Oh God. Did I just call him boring? Someone confiscate my vocal cords, stat!

He laughs, though—a warm and rumbling sound. “That’s fair. I could be incredibly dull. I might spend the next hour talking about my extensive stamp collection.”

“Do you have an extensive stamp collection?”

“No, but I’m starting to think I should. Really lean into the bit.” He extends his hand. “I’m Mike.”

“Sophie.” I take his hand. His palm is warm and solid against mine, and I hold on for maybe a beat too long.

I steel myself for the usual twenty questions, the standard bar pickup questionnaire that we both know is just marking time until someone suggests finding somewhere quieter and with less clothes. What do you do? Are you a student? What are you studying? Come here often?

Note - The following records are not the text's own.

(* ===== verification/DatasetCorrect.v ===== *)
(** * Datasets are what their metadata say ([internal/benchdataset])

    The categories handed out by the generator have exactly the shares asked
    for, the shuffle only reorders, every generated pattern compiles to the kind
    it is counted under, and the resources pass the validation of a snapshot and
    the compilation of the router. *)

From S2P Require Import Prelude GoStrings Trim NetAddr Decimal Json Pattern Predicate Router RouterCorrect Plugins.
From S2P Require Import HashKey Url Resources Builder Dataset.
#[local] Open Scope string_scope.
#[local] Open Scope Z_scope.
#[local] Open Scope list_scope.

(** ** Counting *)

(** How many elements of a list satisfy a test. *)
Definition tally {A} (P : A → bool) (l : list A) : Z := zsum (fun x => if P x then 1 else 0) l.

Lemma tally_app {A} (P : A → bool) l k : tally P (l ++ k) = tally P l + tally P k.
Proof. apply zsum_app. Qed.

Lemma tally_perm {A} (P : A → bool) l k : l ≡ₚ k → tally P l = tally P k.
Proof. apply zsum_perm. Qed.

Lemma tally_replicate {A} (P : A → bool) k x : tally P (replicate k x) = if P x then Z.of_nat k else 0.
Proof.
  unfold tally. induction k as [|k IH]; [by destruct (P x)|]. rewrite replicate_S, zsum_cons, IH.
  destruct (P x); lia.
Qed.

Lemma tally_aligned {A B} (P : A → bool) (Q : B → bool) l k :
  Forall2 (fun x y => P x = Q y) l k → tally P l = tally Q k.
Proof. unfold tally. induction 1 as [|x y l k H _ IH]; [done|]. by rewrite !zsum_cons, H, IH. Qed.

(** ** The loops *)

(** Where a list of categories starts at [base], [free] positions are handed
    out in turn and the rest goes behind the last category. *)
Fixpoint spread (base : nat) (shares : list Z) (free : nat) : list nat :=
  match shares with
  | [] => replicate free base
  | share :: shares =>
      replicate (Z.to_nat share `min` free) base ++ spread (S base) shares (free - Z.to_nat share)
  end.

Lemma spread_0 base shares : spread base shares 0 = [].
Proof.
  revert base. induction shares as [|s shares IH]; intros base; simpl; [done|].
  by rewrite Nat.min_0_r, IH.
Qed.

Lemma nextCategory_spread fuel remaining category free : (length remaining ≤ category + fuel)%nat →
  Forall (fun s => 0 ≤ s) remaining →
  let c := nextCategory fuel remaining category in
  spread category (drop category remaining) (S free)
  = c :: spread c (drop c (alter Z.pred c remaining)) free.
Proof.
  revert category. induction fuel as [|fuel IH]; intros category Hf Hp; cbn [nextCategory].
  { rewrite drop_ge by lia. rewrite drop_ge by (rewrite length_alter; lia). done. }
  destruct (remaining !! category) as [share|] eqn:Hl.
  2:{ apply lookup_ge_None in Hl. rewrite drop_ge by lia. rewrite drop_ge by (rewrite length_alter; lia). done. }
  rewrite (drop_S _ _ _ Hl). cbn [spread].
  assert (0 ≤ share) by (by eapply Forall_lookup_1 in Hp; [|exact Hl]).
  destruct (Z.eqb_spec share 0) as [->|Hs].
  { simpl. apply IH; [lia|done]. }
  rewrite (drop_S (alter _ _ _) (Z.pred share) category) by (by rewrite list_lookup_alter_eq, Hl).
  cbn [spread]. rewrite drop_alter, decide_False by lia.
  replace (Z.to_nat share `min` S free)%nat with (S (Z.to_nat (Z.pred share) `min` free)) by lia.
  replace (S free - Z.to_nat share)%nat with (free - Z.to_nat (Z.pred share))%nat by lia. done.
Qed.

Lemma nextCategory_open fuel remaining category share : (length remaining ≤ category + fuel)%nat →
  remaining !! nextCategory fuel remaining category = Some share → share ≠ 0.
Proof.
  revert category. induction fuel as [|fuel IH]; intros category Hf; cbn [nextCategory].
  { rewrite lookup_ge_None_2 by lia. done. }
  destruct (remaining !! category) as [s|] eqn:Hl; [|by rewrite Hl].
  destruct (Z.eqb_spec s 0) as [->|Hs]; [apply IH; lia|]. rewrite Hl. by intros [= ->].
Qed.

Lemma nextCategory_shares fuel remaining category : (length remaining ≤ category + fuel)%nat →
  Forall (fun s => 0 ≤ s) remaining →
  Forall (fun s => 0 ≤ s) (alter Z.pred (nextCategory fuel remaining category) remaining).
Proof.
  intros Hf Hp. apply Forall_alter; [done|]. intros s Hs Hs0.
  pose proof (nextCategory_open _ _ _ _ Hf Hs). lia.
Qed.

Section Loops.
Context (sentinels : gmap Z string).

Definition is_sentinel (index : Z) : bool := bool_decide (is_Some (sentinels !! index)).
Definition is_free (index : Z) : bool := negb (is_sentinel index).

Lemma is_sentinel_lookup index :
  is_sentinel index = match sentinels !! index with Some _ => true | None => false end.
Proof. unfold is_sentinel. by destruct (sentinels !! index). Qed.

(** The number of positions a loop hands out. *)
Definition free_count (indices : list Z) : nat := length (List.filter is_free indices).
Definition held_count (indices : list Z) : nat := length (List.filter is_sentinel indices).

Lemma assignLoop_spread indices remaining category : Forall (fun s => 0 ≤ s) remaining →
  assignLoop sentinels indices remaining category
  ≡ₚ replicate (held_count indices) 0%nat ++ spread category (drop category remaining) (free_count indices).
Proof.
  unfold held_count, free_count. revert remaining category.
  induction indices as [|index indices IH]; intros remaining category Hp; cbn [assignLoop List.filter].
  { by rewrite spread_0. }
  unfold is_free at 1. rewrite is_sentinel_lookup. destruct (sentinels !! index) as [x|]; simpl.
  - constructor. by apply IH.
  - rewrite (nextCategory_spread (length remaining) remaining category _ ltac:(lia) Hp). rewrite IH by (apply nextCategory_shares; [lia|done]).
    by rewrite Permutation_middle.
Qed.

Lemma assignLoop_sentinels indices remaining category :
  Forall2 (fun index c => is_sentinel index = true → c = 0%nat) indices
    (assignLoop sentinels indices remaining category).
Proof.
  revert remaining category. induction indices as [|index indices IH]; intros remaining category; cbn [assignLoop]; [done|].
  destruct (sentinels !! index) eqn:Hs; constructor; auto. by rewrite is_sentinel_lookup, Hs.
Qed.

Lemma selectLoop_sentinels indices offset seen count :
  Forall2 (fun index b => is_sentinel index = true → b = false) indices
    (selectLoop sentinels indices offset seen count).
Proof.
  revert seen count. induction indices as [|index indices IH]; intros seen count; cbn [selectLoop]; [done|].
  destruct (count <=? 0).
  { simpl. constructor; [done|]. clear. induction indices; simpl; by constructor. }
  destruct (sentinels !! index) eqn:Hs; [by constructor|].
  destruct (seen <? offset); constructor; auto. by rewrite is_sentinel_lookup, Hs.
Qed.

Lemma selectLoop_tally indices offset seen count : seen ≤ offset → 0 ≤ count →
  tally id (selectLoop sentinels indices offset seen count)
  = Z.min count (Z.max 0 (Z.of_nat (free_count indices) - (offset - seen))).
Proof.
  unfold free_count. revert seen count. induction indices as [|index indices IH]; intros seen count Ho Hc; cbn [selectLoop List.filter].
  { unfold tally. simpl. lia. }
  destruct (Z.leb_spec count 0) as [Hz|Hz].
  { replace count with 0 by lia. rewrite tally_replicate. simpl. lia. }
  unfold is_free at 1. rewrite is_sentinel_lookup. destruct (sentinels !! index); cbn [negb length].
  - rewrite <-IH by lia. done.
  -     unfold tally. destruct (Z.ltb_spec seen offset); rewrite zsum_cons; fold (tally id).
    + change (zsum _ _) with (tally id (selectLoop sentinels indices offset (seen + 1) count)). rewrite IH by lia. simpl. lia.
    + change (zsum _ _) with (tally id (selectLoop sentinels indices offset seen (count - 1))). rewrite IH by lia. simpl. lia.
Qed.
End Loops.

(** ** Digits *)

Lemma forallb_contains p c s : string_forallb p s = true → p c = false → contains_byte c s = false.
Proof.
  induction s as [|d s IH]; simpl; [done|]. intros [Hd Hs]%andb_true_iff Hc.
  destruct (Ascii.eqb_spec c d) as [->|]; [congruence|]. by apply IH.
Qed.

Lemma forallb_weaken (p q : ascii → bool) s : (∀ c, p c = true → q c = true) →
  string_forallb p s = true → string_forallb q s = true.
Proof. intros Hpq. induction s as [|c s IH]; simpl; [done|]. rewrite !andb_true_iff. naive_solver. Qed.

Lemma forallb_stake p k s : string_forallb p s = true → string_forallb p (stake k s) = true.
Proof. intros H. rewrite <-(stake_sdrop_app k s), string_forallb_app in H. by apply andb_true_iff in H as [? _]. Qed.

Lemma forallb_sdrop p k s : string_forallb p s = true → string_forallb p (sdrop k s) = true.
Proof. intros H. rewrite <-(stake_sdrop_app k s), string_forallb_app in H. by apply andb_true_iff in H as [_ ?]. Qed.

(** A non-empty string of decimal digits. *)
Definition numeric (d : string) : Prop := string_forallb is_digit d = true ∧ d ≠ "".

Lemma numeric_avoids c d : numeric d → is_digit c = false → contains_byte c d = false.
Proof. intros [Hd _]. by apply forallb_contains. Qed.

Lemma format06_numeric index : 0 ≤ index → numeric (format06 index).
Proof.
  intros Hi. unfold format06. split.
  - by rewrite string_forallb_app, zeros_digits, pretty_digits.
  - intros He. pose proof (pretty_read index Hi) as Hr.
    rewrite <-(decimal_digits_zeros (6 - String.length (pretty index))), He in Hr. injection Hr as Hr. subst index. by vm_compute in He.
Qed.

Lemma format06_read index : 0 ≤ index → decimal_digits 0 (format06 index) = Some index.
Proof. intros Hi. unfold format06. by rewrite decimal_digits_zeros, pretty_read. Qed.

Lemma format06_length index : 0 ≤ index < 10 ^ 18 → (String.length (format06 index) ≤ 18)%nat.
Proof.
  intros Hi. unfold format06. rewrite length_string_app, length_zeros.
  pose proof (pretty_length 18 index Hi ltac:(lia)). lia.
Qed.

(** ** The generated paths *)

Lemma contains_any_app chars s t : contains_any chars (s +:+ t) = contains_any chars s || contains_any chars t.
Proof. unfold contains_any. by rewrite string_forallb_app, negb_andb. Qed.

Lemma numeric_path d prefix suffix : numeric d → has_prefix prefix "/" = true →
  contains_any "?#" prefix = false → contains_any "?#" suffix = false →
  has_prefix (prefix +:+ d +:+ suffix) "/" = true ∧ contains_any "?#" (prefix +:+ d +:+ suffix) = false.
Proof.
  intros [Hd _] Hp H1 H2. split.
  - apply has_prefix_spec in Hp as [t ->]. apply has_prefix_spec. by exists (t +:+ d +:+ suffix).
  - unfold contains_any in *. apply negb_false_iff. apply negb_false_iff in H1, H2.
    rewrite !string_forallb_app, H1, H2, andb_true_r. simpl. revert Hd. apply forallb_weaken.
    intros c Hc. simpl. destruct (Ascii.eqb_spec c "?"%char) as [->|]; [done|].
    by destruct (Ascii.eqb_spec c "#"%char) as [->|].
Qed.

Instead, he tilts his head, studying me. “That’s an interesting bracelet.”

I glance down at my wrist, startled. Most people politely ignore the chaotic disaster Hazel made at summer camp. Hot pink beads clash with purple stars and green hearts, while one random silver bead shaped like a dinosaur presides over the chaos because.

“My sister made it. She’s eight. It was a summer camp project.”

“The dinosaur really ties it all together.”

A surprised laugh escapes. “That’s what she said!”

“Smart kid.” He shifts back, and I definitely don’t notice how his henley stretches across his chest. “I actually took a jewelry-making class recently.”

I blink, shocked, because that’s not something I expected this guy to ever say. “Really?”

“Yeah, it was…” He shakes his head, grinning at some memory. “OK, so it’s part of this thing where I’m trying new stuff, and I figured, how hard could jewelry-making be? I used to make friendship bracelets with my sister when we were kids, right?”

I lean forward, oddly charmed by the image of this guy—who looks like he probably played every sport in high school and now bench presses motorbikes for fun—sitting in a craft circle, discussing the merits of chiffon or voile as a fabric choice.

“So I show up,” he continues, “and it’s me and twelve women who are clearly preparing to launch Etsy empires. They’ve got professional tools, business cards already printed, a product lineup in mind, and they’re discussing things like ‘brand aesthetic’ and ‘market positioning.’”

I smirk. “Oh no.”

“Oh yes. And there I am with my bag of plastic beads from the craft store, ready to make some friendship bracelets.”

Genuine laughter bubbles up from my chest. “What did you do?”